**Activity**
Of the lines below, write out exactly those from the line with "let w' := exec (PageButton_callback (-1) (net_page" through the line with "they are and", both included, and skip the rest.

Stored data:
##############################
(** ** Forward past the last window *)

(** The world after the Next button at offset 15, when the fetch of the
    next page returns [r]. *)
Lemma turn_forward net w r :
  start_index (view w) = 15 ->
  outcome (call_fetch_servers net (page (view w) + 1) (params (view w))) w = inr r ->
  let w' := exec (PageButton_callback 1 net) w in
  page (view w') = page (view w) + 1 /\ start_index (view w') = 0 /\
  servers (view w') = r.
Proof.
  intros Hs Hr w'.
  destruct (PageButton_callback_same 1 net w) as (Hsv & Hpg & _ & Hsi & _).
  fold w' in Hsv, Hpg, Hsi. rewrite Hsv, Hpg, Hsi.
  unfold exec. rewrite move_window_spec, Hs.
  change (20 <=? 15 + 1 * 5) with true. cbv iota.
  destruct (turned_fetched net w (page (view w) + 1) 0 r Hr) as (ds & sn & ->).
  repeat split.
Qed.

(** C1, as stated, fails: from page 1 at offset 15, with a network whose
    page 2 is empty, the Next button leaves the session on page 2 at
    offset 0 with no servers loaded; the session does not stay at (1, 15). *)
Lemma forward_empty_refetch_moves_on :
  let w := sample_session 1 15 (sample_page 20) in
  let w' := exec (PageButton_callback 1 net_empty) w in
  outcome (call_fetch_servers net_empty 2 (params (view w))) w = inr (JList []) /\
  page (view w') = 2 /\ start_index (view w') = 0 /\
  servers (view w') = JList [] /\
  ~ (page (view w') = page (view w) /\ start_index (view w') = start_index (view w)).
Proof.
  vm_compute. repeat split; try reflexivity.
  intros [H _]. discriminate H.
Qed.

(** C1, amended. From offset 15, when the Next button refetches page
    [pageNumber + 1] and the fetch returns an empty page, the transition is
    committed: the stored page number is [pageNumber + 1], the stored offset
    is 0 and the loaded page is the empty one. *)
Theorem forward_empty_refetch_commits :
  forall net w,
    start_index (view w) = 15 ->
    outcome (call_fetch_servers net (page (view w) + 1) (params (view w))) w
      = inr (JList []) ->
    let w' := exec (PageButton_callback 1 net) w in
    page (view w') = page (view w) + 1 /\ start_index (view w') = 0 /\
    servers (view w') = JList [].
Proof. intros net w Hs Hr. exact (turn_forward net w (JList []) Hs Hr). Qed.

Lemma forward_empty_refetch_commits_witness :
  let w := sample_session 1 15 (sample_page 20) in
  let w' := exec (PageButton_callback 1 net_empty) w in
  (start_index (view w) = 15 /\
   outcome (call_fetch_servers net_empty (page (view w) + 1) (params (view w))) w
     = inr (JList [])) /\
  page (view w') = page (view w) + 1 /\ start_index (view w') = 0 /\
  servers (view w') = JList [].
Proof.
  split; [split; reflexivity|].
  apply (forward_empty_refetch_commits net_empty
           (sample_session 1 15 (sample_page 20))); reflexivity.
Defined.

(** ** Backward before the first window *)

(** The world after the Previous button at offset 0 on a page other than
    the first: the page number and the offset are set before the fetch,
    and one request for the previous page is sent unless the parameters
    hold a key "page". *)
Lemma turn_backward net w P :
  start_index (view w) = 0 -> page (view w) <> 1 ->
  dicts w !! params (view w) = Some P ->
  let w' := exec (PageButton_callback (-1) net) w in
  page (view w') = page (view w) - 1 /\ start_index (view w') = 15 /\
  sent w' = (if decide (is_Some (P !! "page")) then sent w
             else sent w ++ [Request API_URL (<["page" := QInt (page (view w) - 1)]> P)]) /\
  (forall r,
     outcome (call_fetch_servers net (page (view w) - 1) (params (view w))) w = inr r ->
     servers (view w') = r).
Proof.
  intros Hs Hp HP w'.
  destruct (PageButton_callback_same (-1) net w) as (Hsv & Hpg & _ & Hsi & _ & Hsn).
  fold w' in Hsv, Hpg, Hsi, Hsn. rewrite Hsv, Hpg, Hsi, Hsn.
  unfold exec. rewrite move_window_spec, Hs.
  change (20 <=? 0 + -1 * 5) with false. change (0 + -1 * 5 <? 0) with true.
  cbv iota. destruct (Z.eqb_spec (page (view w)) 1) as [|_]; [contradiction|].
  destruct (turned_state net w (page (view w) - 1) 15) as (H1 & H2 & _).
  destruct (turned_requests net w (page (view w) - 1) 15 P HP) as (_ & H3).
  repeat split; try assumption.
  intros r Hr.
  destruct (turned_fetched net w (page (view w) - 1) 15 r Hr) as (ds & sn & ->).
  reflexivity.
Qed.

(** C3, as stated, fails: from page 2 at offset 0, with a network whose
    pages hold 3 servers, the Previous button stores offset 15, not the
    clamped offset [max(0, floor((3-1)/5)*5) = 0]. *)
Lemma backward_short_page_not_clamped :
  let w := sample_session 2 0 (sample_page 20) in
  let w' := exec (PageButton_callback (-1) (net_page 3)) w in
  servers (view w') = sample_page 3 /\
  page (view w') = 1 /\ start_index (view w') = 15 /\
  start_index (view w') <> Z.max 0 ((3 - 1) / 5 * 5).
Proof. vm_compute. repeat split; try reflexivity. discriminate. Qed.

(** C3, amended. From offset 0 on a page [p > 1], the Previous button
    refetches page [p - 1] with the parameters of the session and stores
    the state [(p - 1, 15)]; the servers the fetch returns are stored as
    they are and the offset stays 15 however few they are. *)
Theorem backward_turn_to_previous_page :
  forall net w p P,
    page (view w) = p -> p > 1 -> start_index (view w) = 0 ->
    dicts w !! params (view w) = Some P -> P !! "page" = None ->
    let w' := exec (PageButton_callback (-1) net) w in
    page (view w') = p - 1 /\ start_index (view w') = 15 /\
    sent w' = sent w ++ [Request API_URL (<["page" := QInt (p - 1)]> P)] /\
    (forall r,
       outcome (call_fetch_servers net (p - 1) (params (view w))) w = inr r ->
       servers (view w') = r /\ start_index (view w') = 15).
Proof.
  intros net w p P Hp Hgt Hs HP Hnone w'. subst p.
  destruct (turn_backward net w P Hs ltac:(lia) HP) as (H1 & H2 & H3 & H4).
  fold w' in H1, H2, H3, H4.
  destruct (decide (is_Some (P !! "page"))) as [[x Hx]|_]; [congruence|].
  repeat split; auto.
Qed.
##############################
**Your response**
  let w' := exec (PageButton_callback (-1) (net_page 3)) w in
  servers (view w') = sample_page 3 /\
  page (view w') = 1 /\ start_index (view w') = 15 /\
  start_index (view w') <> Z.max 0 ((3 - 1) / 5 * 5).
Proof. vm_compute. repeat split; try reflexivity. discriminate. Qed.

(** C3, amended. From offset 0 on a page [p > 1], the Previous button
    refetches page [p - 1] with the parameters of the session and stores
    the state [(p - 1, 15)]; the servers the fetch returns are stored as
    they are and the offset stays 15 however few they are. *)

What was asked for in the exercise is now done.